- EXERCISE DESCRIPTION
Would you copy out only the lines from the one with "From Stdlib Require String Ascii." to the end of the records, exactly as they stand?

====== MATERIAL SUPPLIED

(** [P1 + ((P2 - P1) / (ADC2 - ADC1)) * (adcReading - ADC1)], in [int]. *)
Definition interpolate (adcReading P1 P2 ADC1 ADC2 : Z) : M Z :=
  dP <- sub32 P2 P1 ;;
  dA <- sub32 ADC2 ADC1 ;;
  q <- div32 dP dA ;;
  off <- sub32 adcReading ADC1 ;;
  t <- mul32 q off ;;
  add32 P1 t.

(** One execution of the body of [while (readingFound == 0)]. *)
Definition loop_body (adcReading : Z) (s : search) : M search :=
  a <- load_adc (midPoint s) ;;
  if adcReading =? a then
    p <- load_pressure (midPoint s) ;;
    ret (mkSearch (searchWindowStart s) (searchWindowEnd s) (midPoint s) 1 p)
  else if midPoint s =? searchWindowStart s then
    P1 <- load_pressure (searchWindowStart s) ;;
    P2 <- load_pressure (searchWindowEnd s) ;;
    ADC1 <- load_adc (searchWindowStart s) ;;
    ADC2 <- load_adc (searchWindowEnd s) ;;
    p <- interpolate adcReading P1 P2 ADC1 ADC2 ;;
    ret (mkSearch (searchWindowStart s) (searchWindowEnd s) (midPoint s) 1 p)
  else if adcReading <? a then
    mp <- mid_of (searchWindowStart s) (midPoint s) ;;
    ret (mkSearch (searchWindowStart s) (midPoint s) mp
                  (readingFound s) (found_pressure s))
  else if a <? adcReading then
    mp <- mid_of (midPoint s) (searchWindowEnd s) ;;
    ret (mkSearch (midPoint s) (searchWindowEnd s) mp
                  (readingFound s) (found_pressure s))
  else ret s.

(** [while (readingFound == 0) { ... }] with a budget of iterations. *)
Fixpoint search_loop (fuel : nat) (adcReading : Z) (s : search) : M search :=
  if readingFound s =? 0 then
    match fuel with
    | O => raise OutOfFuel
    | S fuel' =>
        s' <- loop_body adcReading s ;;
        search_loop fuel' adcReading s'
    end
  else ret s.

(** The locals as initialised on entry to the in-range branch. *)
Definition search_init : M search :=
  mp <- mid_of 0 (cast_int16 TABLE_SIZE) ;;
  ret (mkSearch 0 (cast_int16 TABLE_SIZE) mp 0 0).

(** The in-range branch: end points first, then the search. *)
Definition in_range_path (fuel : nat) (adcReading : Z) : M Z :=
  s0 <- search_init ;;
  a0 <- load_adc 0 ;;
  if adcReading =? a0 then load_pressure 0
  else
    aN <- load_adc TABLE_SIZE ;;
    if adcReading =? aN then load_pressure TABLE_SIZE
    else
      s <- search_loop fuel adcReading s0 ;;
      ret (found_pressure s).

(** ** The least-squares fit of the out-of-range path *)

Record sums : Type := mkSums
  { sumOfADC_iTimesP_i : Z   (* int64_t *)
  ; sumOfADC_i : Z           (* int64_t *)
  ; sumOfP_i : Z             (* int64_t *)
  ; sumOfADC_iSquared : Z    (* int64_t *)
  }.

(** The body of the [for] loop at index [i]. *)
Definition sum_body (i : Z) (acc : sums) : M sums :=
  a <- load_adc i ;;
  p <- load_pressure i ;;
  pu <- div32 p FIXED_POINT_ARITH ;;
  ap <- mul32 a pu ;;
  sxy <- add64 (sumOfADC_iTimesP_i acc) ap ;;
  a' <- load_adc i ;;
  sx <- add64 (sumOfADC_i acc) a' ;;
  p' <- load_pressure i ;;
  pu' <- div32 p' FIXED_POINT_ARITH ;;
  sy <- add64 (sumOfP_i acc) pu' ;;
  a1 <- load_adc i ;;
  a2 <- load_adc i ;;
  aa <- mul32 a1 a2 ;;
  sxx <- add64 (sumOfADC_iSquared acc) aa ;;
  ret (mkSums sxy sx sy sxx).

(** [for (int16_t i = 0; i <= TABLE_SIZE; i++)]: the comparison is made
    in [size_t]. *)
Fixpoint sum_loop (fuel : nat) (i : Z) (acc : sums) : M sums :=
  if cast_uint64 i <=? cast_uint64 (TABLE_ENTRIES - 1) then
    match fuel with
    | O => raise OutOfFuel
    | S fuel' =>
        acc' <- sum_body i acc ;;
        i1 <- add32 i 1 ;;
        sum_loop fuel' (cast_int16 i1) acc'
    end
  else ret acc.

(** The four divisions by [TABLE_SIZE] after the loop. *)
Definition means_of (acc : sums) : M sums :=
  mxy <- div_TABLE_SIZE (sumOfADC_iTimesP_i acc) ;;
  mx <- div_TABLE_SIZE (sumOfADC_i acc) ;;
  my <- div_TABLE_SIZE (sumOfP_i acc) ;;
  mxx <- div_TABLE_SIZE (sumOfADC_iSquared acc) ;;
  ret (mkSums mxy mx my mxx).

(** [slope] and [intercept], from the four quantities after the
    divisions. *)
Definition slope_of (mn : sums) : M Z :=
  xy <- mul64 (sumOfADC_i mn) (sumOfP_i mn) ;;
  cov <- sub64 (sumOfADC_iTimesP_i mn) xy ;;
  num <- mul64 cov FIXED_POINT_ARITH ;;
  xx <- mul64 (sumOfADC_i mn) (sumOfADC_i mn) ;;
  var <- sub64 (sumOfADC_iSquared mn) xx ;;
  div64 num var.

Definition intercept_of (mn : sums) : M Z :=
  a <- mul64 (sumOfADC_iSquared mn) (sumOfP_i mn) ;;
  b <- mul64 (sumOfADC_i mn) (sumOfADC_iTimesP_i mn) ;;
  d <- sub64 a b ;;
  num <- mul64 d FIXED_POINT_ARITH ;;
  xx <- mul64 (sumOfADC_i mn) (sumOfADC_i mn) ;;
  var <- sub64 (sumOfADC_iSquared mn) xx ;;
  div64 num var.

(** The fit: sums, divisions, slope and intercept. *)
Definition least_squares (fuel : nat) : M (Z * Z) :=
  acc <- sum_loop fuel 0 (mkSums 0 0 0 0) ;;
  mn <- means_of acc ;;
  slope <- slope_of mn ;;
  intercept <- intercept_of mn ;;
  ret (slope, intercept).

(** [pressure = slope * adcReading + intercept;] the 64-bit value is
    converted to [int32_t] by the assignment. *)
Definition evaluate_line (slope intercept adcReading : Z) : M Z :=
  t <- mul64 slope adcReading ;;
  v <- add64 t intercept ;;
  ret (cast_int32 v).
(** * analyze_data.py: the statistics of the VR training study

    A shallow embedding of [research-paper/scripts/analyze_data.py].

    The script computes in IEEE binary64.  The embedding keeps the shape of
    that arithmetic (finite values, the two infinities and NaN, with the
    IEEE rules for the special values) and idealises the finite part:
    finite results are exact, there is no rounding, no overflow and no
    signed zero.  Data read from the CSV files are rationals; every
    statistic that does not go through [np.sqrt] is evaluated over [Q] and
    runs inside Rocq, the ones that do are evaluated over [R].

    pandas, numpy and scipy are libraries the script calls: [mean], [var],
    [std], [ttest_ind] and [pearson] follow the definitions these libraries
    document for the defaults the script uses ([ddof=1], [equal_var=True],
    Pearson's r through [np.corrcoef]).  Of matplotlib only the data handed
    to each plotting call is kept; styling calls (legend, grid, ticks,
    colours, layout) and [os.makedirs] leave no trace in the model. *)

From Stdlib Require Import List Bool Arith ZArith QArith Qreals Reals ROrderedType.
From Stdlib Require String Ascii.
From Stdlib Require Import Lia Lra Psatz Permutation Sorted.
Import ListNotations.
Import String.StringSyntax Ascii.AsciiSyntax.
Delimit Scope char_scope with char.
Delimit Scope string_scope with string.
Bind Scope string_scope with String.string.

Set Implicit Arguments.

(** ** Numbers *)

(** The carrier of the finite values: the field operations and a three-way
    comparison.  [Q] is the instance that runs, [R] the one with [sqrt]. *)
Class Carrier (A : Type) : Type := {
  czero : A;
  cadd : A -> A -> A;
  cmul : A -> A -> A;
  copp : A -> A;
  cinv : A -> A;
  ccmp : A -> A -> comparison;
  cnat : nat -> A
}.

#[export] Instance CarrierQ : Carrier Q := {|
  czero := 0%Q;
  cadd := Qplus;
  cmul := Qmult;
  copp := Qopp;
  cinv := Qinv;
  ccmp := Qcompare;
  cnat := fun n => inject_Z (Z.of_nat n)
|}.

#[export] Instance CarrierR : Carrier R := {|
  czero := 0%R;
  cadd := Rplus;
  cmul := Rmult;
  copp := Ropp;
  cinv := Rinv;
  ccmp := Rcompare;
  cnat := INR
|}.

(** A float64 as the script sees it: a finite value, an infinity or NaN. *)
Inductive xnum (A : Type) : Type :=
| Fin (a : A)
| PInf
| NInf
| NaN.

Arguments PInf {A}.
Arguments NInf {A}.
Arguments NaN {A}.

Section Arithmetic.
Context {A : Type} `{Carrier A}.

============

- ANSWER TO THE PROBLEM
From Stdlib Require String Ascii.
From Stdlib Require Import Lia Lra Psatz Permutation Sorted.
Import ListNotations.
Import String.StringSyntax Ascii.AsciiSyntax.
Delimit Scope char_scope with char.
Delimit Scope string_scope with string.
Bind Scope string_scope with String.string.

Set Implicit Arguments.

(** ** Numbers *)

(** The carrier of the finite values: the field operations and a three-way
    comparison.  [Q] is the instance that runs, [R] the one with [sqrt]. *)
Class Carrier (A : Type) : Type := {
  czero : A;
  cadd : A -> A -> A;
  cmul : A -> A -> A;
  copp : A -> A;
  cinv : A -> A;
  ccmp : A -> A -> comparison;
  cnat : nat -> A
}.

#[export] Instance CarrierQ : Carrier Q := {|
  czero := 0%Q;
  cadd := Qplus;
  cmul := Qmult;
  copp := Qopp;
  cinv := Qinv;
  ccmp := Qcompare;
  cnat := fun n => inject_Z (Z.of_nat n)
|}.

#[export] Instance CarrierR : Carrier R := {|
  czero := 0%R;
  cadd := Rplus;
  cmul := Rmult;
  copp := Ropp;
  cinv := Rinv;
  ccmp := Rcompare;
  cnat := INR
|}.

(** A float64 as the script sees it: a finite value, an infinity or NaN. *)
Inductive xnum (A : Type) : Type :=
| Fin (a : A)
| PInf
| NInf
| NaN.

Arguments PInf {A}.
Arguments NInf {A}.
Arguments NaN {A}.

Section Arithmetic.
Context {A : Type} `{Carrier A}.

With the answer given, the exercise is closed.